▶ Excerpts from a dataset

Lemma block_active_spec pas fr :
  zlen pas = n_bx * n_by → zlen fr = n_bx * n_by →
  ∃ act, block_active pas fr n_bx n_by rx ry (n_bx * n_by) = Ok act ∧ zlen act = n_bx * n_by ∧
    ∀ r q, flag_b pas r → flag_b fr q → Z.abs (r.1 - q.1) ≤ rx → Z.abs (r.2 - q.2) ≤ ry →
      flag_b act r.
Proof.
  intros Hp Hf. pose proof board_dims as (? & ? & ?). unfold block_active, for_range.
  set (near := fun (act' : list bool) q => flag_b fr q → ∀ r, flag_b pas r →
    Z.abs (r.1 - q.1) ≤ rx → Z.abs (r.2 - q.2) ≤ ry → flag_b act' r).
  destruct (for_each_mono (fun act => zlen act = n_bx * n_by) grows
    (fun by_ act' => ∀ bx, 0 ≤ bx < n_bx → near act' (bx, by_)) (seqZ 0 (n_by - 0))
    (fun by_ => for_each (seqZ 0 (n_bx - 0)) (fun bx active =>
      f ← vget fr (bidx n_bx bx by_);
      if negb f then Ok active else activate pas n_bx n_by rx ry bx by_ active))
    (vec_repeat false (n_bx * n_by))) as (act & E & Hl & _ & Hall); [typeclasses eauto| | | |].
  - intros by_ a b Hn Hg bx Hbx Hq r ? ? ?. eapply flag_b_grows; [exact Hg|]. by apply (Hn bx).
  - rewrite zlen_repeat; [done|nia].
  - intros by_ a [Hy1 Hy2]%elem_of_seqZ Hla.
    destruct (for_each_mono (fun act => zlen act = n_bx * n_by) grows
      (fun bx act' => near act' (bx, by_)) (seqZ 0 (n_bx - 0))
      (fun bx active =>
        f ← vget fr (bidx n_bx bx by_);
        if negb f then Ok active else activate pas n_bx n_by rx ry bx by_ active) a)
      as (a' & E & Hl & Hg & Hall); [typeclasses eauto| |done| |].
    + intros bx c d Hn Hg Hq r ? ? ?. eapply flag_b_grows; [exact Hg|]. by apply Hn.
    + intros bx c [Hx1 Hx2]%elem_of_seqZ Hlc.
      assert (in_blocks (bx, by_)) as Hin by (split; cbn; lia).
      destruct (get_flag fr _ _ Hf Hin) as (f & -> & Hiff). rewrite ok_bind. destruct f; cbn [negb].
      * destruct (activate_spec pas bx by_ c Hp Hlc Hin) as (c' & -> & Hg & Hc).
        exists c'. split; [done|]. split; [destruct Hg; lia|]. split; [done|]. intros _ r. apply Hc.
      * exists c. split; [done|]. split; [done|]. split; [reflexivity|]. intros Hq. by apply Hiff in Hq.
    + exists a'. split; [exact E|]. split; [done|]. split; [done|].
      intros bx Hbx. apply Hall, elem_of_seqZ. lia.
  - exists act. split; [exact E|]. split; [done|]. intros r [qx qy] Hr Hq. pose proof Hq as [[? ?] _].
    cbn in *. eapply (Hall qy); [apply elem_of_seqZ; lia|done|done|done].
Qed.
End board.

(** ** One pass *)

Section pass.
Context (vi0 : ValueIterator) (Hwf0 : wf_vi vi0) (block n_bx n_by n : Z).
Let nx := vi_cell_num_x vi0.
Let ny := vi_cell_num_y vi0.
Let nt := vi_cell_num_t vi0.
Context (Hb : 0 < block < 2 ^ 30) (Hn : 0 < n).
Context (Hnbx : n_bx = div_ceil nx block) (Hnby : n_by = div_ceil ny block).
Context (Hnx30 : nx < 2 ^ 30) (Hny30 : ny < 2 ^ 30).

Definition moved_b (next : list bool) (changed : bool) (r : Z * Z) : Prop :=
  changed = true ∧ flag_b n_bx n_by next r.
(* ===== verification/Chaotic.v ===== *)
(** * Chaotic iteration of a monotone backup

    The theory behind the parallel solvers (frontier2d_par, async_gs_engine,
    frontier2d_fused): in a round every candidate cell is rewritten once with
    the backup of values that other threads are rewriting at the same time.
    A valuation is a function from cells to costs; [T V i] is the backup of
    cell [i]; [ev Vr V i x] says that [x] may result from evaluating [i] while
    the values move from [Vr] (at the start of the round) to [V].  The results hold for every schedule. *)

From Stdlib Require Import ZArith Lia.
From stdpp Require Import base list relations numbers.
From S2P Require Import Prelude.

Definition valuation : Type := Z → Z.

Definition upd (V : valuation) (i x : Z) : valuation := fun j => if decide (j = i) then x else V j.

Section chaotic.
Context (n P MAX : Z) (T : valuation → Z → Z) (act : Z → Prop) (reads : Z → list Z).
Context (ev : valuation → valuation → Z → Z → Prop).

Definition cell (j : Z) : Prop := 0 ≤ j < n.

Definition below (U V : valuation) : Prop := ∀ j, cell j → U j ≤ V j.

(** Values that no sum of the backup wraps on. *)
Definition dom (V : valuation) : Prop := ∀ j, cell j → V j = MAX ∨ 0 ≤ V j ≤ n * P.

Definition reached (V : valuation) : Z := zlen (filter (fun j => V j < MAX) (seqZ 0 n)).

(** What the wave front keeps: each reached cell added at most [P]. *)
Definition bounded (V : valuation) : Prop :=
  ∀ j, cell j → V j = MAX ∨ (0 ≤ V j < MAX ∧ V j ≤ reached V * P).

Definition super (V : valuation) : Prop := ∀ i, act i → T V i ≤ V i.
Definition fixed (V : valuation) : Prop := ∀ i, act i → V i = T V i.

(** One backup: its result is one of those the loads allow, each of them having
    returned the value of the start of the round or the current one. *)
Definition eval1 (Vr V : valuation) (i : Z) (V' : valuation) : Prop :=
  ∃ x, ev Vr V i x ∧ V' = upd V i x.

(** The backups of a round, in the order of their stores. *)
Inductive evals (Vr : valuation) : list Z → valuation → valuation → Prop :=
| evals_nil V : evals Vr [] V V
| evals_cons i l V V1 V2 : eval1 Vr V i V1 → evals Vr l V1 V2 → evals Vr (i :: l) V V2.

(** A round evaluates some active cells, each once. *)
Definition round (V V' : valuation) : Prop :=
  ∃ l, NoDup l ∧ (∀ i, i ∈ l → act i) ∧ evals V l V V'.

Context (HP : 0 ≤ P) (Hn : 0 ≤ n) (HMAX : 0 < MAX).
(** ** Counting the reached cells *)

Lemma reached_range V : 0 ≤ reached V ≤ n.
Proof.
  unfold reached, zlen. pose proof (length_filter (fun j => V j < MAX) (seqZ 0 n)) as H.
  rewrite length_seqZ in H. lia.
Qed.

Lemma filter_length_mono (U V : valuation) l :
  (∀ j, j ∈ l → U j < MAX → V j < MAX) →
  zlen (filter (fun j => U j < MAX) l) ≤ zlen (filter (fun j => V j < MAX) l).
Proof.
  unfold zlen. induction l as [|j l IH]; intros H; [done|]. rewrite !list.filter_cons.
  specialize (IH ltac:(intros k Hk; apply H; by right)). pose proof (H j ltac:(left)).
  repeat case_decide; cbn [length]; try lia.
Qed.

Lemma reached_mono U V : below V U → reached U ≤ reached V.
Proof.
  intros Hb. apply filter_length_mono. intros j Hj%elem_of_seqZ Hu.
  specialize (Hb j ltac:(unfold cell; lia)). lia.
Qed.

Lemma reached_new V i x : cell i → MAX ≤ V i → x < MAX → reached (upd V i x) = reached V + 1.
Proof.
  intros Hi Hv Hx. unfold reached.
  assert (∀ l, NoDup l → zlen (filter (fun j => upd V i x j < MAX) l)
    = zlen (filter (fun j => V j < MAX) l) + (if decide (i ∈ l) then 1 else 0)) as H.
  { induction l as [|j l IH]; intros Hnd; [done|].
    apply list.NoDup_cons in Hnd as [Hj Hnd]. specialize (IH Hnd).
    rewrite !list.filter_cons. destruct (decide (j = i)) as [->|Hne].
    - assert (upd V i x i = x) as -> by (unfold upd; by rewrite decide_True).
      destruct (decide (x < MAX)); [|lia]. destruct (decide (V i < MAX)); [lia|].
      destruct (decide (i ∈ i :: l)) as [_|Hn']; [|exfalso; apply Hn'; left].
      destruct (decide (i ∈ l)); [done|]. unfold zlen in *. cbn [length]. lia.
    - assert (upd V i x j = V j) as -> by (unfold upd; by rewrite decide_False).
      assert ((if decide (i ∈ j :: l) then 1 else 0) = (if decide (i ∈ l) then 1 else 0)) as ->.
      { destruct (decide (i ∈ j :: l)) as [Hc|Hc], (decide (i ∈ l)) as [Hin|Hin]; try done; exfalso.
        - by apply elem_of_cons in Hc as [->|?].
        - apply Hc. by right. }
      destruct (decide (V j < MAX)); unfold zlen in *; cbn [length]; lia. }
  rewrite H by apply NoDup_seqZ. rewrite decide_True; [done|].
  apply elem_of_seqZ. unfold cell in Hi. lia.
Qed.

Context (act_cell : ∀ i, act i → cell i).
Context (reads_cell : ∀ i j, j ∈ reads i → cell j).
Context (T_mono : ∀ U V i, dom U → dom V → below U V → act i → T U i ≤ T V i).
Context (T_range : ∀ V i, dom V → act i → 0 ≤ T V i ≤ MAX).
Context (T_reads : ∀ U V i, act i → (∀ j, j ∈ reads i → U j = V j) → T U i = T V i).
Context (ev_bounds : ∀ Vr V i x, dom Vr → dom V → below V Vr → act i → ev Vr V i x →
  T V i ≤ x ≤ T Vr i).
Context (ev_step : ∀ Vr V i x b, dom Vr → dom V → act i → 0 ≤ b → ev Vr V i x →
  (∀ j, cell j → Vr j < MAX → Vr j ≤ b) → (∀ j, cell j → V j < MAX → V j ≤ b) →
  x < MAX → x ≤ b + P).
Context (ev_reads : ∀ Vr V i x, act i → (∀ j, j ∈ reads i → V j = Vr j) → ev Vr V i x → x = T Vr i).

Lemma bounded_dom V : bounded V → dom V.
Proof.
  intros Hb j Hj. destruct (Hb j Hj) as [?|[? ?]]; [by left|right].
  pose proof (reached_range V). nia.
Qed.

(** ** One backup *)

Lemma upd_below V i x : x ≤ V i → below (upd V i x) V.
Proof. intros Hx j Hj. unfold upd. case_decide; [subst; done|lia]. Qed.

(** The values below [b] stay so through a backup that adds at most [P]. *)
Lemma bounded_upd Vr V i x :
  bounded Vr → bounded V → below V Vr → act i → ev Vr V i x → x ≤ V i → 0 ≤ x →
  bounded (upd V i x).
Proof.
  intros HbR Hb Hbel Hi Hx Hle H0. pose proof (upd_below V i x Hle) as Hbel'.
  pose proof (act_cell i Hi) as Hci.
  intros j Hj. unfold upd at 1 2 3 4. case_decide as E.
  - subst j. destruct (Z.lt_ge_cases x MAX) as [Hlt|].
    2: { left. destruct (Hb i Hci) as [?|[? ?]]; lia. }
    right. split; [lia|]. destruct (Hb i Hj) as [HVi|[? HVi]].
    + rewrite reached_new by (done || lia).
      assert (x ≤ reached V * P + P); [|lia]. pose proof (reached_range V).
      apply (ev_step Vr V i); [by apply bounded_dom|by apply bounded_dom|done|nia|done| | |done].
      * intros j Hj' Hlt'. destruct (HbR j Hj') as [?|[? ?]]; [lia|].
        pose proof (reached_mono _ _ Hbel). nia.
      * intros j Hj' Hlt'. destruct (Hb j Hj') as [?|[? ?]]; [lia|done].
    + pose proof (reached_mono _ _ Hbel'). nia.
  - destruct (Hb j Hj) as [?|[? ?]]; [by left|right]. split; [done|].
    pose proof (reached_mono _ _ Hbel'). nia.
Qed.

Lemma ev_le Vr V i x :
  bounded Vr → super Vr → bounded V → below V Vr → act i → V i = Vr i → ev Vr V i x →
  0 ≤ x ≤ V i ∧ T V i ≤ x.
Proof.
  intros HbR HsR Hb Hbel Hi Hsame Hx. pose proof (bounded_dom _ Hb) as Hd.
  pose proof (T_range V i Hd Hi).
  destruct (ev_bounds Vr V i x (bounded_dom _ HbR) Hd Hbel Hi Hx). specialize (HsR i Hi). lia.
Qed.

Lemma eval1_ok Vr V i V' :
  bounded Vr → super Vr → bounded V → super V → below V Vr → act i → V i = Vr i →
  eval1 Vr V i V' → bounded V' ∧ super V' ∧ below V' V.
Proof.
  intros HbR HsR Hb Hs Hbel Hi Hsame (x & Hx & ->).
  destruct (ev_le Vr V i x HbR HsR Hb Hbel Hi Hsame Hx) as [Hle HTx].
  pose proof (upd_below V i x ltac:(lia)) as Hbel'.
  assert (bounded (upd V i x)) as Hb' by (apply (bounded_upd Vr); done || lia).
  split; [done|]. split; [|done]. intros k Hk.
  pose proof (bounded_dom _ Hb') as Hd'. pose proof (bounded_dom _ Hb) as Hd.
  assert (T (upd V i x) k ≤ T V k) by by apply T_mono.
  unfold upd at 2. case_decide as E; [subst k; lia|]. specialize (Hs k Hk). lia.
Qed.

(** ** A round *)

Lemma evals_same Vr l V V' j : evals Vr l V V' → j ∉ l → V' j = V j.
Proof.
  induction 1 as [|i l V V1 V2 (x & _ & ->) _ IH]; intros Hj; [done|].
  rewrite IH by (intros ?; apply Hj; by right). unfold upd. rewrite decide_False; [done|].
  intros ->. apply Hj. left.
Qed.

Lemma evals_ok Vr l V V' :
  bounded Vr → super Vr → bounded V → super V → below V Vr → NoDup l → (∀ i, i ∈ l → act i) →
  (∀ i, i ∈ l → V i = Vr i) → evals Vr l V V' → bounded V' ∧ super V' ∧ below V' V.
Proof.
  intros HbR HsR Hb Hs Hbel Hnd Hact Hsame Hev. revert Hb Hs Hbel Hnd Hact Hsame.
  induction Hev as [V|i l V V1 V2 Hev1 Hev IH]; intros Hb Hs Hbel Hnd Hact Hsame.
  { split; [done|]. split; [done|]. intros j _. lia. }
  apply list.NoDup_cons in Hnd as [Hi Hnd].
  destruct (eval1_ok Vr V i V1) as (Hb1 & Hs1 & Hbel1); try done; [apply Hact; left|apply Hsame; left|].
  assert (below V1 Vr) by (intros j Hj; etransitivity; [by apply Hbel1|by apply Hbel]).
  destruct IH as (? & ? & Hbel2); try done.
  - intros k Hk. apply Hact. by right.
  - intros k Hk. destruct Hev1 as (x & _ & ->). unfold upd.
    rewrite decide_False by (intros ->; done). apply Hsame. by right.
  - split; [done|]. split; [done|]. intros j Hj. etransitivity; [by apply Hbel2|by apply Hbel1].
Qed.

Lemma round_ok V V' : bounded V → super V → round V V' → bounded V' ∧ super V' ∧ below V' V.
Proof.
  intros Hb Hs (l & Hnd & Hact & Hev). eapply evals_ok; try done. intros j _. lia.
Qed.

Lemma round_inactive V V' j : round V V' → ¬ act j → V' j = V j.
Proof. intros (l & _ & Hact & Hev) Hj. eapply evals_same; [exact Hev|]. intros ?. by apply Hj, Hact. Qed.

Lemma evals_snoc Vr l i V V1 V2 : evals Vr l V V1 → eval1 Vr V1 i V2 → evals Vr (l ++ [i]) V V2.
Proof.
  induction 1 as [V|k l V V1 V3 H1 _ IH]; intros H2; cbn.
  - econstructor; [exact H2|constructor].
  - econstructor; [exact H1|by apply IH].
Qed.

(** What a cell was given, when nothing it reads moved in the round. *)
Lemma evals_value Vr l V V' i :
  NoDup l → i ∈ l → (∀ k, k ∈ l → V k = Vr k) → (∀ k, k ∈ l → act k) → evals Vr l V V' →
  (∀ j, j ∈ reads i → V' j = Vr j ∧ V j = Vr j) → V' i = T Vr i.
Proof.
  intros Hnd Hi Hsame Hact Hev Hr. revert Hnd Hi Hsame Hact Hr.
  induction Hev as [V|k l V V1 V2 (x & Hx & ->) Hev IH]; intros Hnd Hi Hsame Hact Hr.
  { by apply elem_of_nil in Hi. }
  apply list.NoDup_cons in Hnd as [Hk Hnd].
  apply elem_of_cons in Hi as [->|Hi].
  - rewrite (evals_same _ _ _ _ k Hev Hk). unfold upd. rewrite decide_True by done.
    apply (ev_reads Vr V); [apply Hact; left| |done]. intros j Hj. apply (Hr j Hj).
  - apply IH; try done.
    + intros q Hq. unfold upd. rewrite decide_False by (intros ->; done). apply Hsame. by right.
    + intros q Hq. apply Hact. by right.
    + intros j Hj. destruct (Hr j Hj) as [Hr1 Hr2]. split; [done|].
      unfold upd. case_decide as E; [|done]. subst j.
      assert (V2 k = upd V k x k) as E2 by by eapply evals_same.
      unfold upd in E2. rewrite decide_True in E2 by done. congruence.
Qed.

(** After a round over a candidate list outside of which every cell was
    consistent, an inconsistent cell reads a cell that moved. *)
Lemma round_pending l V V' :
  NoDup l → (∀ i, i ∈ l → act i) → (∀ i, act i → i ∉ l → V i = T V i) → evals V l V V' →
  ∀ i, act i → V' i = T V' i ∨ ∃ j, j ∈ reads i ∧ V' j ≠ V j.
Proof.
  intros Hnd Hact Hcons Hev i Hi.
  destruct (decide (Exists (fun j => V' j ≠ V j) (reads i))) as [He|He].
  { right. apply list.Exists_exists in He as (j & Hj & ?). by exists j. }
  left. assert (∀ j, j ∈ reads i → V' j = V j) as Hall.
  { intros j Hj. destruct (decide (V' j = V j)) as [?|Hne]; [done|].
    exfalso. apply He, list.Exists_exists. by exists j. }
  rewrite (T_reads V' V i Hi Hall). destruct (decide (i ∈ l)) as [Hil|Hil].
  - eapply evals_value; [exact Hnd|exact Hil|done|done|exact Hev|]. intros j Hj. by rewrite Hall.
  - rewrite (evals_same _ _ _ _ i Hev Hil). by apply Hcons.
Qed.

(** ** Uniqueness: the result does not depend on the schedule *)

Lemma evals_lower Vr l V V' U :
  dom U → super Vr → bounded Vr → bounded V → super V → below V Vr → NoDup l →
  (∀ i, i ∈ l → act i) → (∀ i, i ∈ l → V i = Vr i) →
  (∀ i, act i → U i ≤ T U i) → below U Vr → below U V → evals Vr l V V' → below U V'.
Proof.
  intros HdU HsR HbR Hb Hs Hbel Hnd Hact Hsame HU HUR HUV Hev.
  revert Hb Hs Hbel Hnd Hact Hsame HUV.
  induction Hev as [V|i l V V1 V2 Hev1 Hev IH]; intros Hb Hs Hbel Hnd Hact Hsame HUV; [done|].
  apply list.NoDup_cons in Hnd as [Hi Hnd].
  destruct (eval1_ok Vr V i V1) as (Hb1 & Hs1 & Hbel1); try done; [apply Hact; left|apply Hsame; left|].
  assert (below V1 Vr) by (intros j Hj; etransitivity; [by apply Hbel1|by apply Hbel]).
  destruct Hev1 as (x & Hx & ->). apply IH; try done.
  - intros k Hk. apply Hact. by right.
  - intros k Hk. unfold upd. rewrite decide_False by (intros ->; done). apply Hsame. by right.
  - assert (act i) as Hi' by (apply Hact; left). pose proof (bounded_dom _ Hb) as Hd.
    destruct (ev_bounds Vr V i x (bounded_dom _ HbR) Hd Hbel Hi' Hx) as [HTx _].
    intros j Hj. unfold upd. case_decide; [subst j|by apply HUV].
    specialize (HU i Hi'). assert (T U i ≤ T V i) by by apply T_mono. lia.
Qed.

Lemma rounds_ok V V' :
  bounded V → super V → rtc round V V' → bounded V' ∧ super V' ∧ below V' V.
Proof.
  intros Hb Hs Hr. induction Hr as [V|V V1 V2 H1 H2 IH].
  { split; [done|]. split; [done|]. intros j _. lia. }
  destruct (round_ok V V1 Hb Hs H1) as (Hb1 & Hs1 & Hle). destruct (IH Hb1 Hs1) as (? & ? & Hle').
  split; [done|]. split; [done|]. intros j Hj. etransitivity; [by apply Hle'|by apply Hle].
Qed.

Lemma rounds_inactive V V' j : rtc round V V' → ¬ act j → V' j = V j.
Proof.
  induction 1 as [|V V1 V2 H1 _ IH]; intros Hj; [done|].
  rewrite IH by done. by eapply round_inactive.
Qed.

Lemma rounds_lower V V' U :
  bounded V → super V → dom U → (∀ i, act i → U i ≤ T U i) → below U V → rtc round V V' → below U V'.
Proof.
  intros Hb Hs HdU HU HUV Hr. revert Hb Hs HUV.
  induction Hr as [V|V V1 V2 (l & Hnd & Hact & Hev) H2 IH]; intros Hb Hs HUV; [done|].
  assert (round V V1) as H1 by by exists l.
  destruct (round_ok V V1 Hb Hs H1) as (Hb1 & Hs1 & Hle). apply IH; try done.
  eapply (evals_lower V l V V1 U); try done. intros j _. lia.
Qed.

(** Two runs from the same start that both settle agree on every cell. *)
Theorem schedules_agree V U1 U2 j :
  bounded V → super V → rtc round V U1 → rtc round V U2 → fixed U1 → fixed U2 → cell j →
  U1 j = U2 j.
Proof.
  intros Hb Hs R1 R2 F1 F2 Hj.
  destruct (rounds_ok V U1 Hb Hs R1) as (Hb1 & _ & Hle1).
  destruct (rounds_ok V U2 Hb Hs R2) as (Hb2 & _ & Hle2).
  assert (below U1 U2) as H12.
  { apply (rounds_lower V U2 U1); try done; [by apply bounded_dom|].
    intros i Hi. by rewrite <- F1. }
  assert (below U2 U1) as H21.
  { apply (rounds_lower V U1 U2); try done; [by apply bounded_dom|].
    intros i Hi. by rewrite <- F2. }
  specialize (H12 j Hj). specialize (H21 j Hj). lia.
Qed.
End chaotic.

▶ EXERCISE AIM
From the line holding "as (? & ? & Hle')." to the last line of the data above, copy every line exactly and include nothing more.

▶ OUTPUT OF THE TASK
  destruct (round_ok V V1 Hb Hs H1) as (Hb1 & Hs1 & Hle). destruct (IH Hb1 Hs1) as (? & ? & Hle').
  split; [done|]. split; [done|]. intros j Hj. etransitivity; [by apply Hle'|by apply Hle].
Qed.

Lemma rounds_inactive V V' j : rtc round V V' → ¬ act j → V' j = V j.
Proof.
  induction 1 as [|V V1 V2 H1 _ IH]; intros Hj; [done|].
  rewrite IH by done. by eapply round_inactive.
Qed.

Lemma rounds_lower V V' U :
  bounded V → super V → dom U → (∀ i, act i → U i ≤ T U i) → below U V → rtc round V V' → below U V'.
Proof.
  intros Hb Hs HdU HU HUV Hr. revert Hb Hs HUV.
  induction Hr as [V|V V1 V2 (l & Hnd & Hact & Hev) H2 IH]; intros Hb Hs HUV; [done|].
  assert (round V V1) as H1 by by exists l.
  destruct (round_ok V V1 Hb Hs H1) as (Hb1 & Hs1 & Hle). apply IH; try done.
  eapply (evals_lower V l V V1 U); try done. intros j _. lia.
Qed.

(** Two runs from the same start that both settle agree on every cell. *)
Theorem schedules_agree V U1 U2 j :
  bounded V → super V → rtc round V U1 → rtc round V U2 → fixed U1 → fixed U2 → cell j →
  U1 j = U2 j.
Proof.
  intros Hb Hs R1 R2 F1 F2 Hj.
  destruct (rounds_ok V U1 Hb Hs R1) as (Hb1 & _ & Hle1).
  destruct (rounds_ok V U2 Hb Hs R2) as (Hb2 & _ & Hle2).
  assert (below U1 U2) as H12.
  { apply (rounds_lower V U2 U1); try done; [by apply bounded_dom|].
    intros i Hi. by rewrite <- F1. }
  assert (below U2 U1) as H21.
  { apply (rounds_lower V U1 U2); try done; [by apply bounded_dom|].
    intros i Hi. by rewrite <- F2. }
  specialize (H12 j Hj). specialize (H21 j Hj). lia.
Qed.
End chaotic.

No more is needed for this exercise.